Als "Nebenlinie" legte die beschwerdeführende Partei dar, im Falle einer Überlassung von Personen zur Arbeitsleistung gehe die Berechtigung zur Erhebung der Kommunalsteuer gemäß § 7 Abs. 1 Kommunalsteuergesetz 1993 nach sechs Monaten auf die Gemeinde über, in der sich die Unternehmensleitung des Beschäftigers befinde. Befinde sich die Unternehmensleitung des Beschäftigers im Ausland, so müsse dies - auch unter der bestrittenen Voraussetzung, dass die Dienstnehmer weiterhin einer Inlandsbetriebsstätte zurechenbar seien - das Ende der Kommunalsteuerpflicht bedeuten.

Darüber hinaus wandte sich die beschwerdeführende Partei unter Hinweis auf ein Erkenntnis des Verwaltungsgerichtshofes gegen die Einbeziehung von Bonusmeilen in die Bemessungsgrundlagen.

Mit Berufungsvorentscheidung vom 21. April 2011 gab der Magistrat der Stadt Wien der Berufung nur in Bezug auf diesen zweiten Streitpunkt statt.
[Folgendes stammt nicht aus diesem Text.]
(** C2 (as the code has it). For the batch a.m4a, b.m4a with output
    directory /out, where a.m4a converts and b.m4a is not on disk, the
    worker emits exactly [progress 50] and then
    [file_converted a.m4a /out/a.wav], opens b.m4a and is ended by the
    [FileNotFoundError]: no signal for b.m4a and no [finished]. Once the
    window has handled the two signals its cache is exactly
    a.m4a -> /out/a.wav. *)
Theorem C2_scenario (lib : Pydub) (files : Fs) (bytes : Content)
    (audio : AudioSegment) :
  files !! "a.m4a"%string = Some bytes ->
  read_error lib files "a.m4a" = None ->
  decode lib "m4a" bytes = inr audio ->
  write_error lib files "/out/a.wav" (encode lib "wav" audio) = None ->
  files !! "b.m4a"%string = None ->
  let th := ConversionThread.init ["a.m4a"; "b.m4a"]%string "/out" in
  let r := ConversionThread.run lib (ConversionThread.start th files) in
  fst r = inl FileNotFoundError
  /\ ConversionThread.emitted (snd r)
     = [Signal.progress 50; Signal.file_converted "a.m4a" "/out/a.wav"]
  /\ ConversionThread.opened (snd r) = ["a.m4a"; "b.m4a"]%string
  /\ MainWindow.converted_files
       (MainWindow.handle_all (ConversionThread.emitted (snd r))
          MainWindow.init)
     = {[ "a.m4a"%string := "/out/a.wav"%string ]}.
Proof.
  intros Ha Hr Hd Hw Hb. cbv zeta. rewrite run_eq. cbv zeta.
  simpl ConversionThread.input_files. simpl ConversionThread.output_dir.
  cbn [ConversionThread.transcode_all].
  assert (Eo : ConversionThread.output_file_of "/out" "a.m4a"
               = "/out/a.wav"%string) by reflexivity.
  rewrite Eo.
  assert (Et1 : ConversionThread.transcode lib files "a.m4a" "/out/a.wav"
                = inr (<["/out/a.wav"%string := encode lib "wav" audio]> files)).
  { unfold ConversionThread.transcode. rewrite Ha, Hr, Hd, Hw. reflexivity. }
  rewrite Et1.
  assert (Et2 : forall out,
             ConversionThread.transcode lib
               (<["/out/a.wav"%string := encode lib "wav" audio]> files)
               "b.m4a" out
             = inl (FileNotFoundError,
                    <["/out/a.wav"%string := encode lib "wav" audio]> files)).
  { intros out. unfold ConversionThread.transcode.
    rewrite lookup_insert_ne by discriminate. rewrite Hb. reflexivity. }
  rewrite Et2.
  cbn [fst snd ConversionThread.emitted ConversionThread.opened take firstn
       ConversionThread.batch_signals ConversionThread.job_signals app length].
  rewrite Eo.
  assert (Ep : PyFloat.percent_value (0 + 1) (Z.of_nat 2) = 50)
    by (vm_compute; reflexivity).
  rewrite Ep.
  repeat split; reflexivity.
Qed.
Im dagegen eingebrachten Vorlageantrag brachte die beschwerdeführende Partei - neben Kritik an der Begründung der Berufungsvorentscheidung - ergänzend vor, wenn die Tätigkeit eines aus dem Ausland entsandten Dienstnehmers in einer Inlandsbetriebsstätte die Kommunalsteuerpflicht begründe, dann bedeute dies "zwingend" den Wegfall der Zurechenbarkeit zur Inlandsbetriebsstätte und damit der Kommunalsteuerpflicht im umgekehrten Fall. Ergänzend wurde auch vorgebracht, die beschwerdeführende Partei teile die in einer Auskunft des Bundesministeriums für Finanzen "vom 16.12.2005 (SWI 2006, 54)" vertretene Ansicht, im Falle der "Vermietung" von Arbeitskräften arbeiteten diese in Betriebsstätten des Beschäftigers, nicht aber in solchen des Gestellers (Anmerkung: diese Auskunft, EAS 2682, richtig vom 14. Dezember 2005, bezog sich auf Art. 5 Abs. 1 des OECD-Musterabkommens zur Vermeidung von Doppelbesteuerung). Dies sei "auch für das Kommunalsteuerrecht zutreffend".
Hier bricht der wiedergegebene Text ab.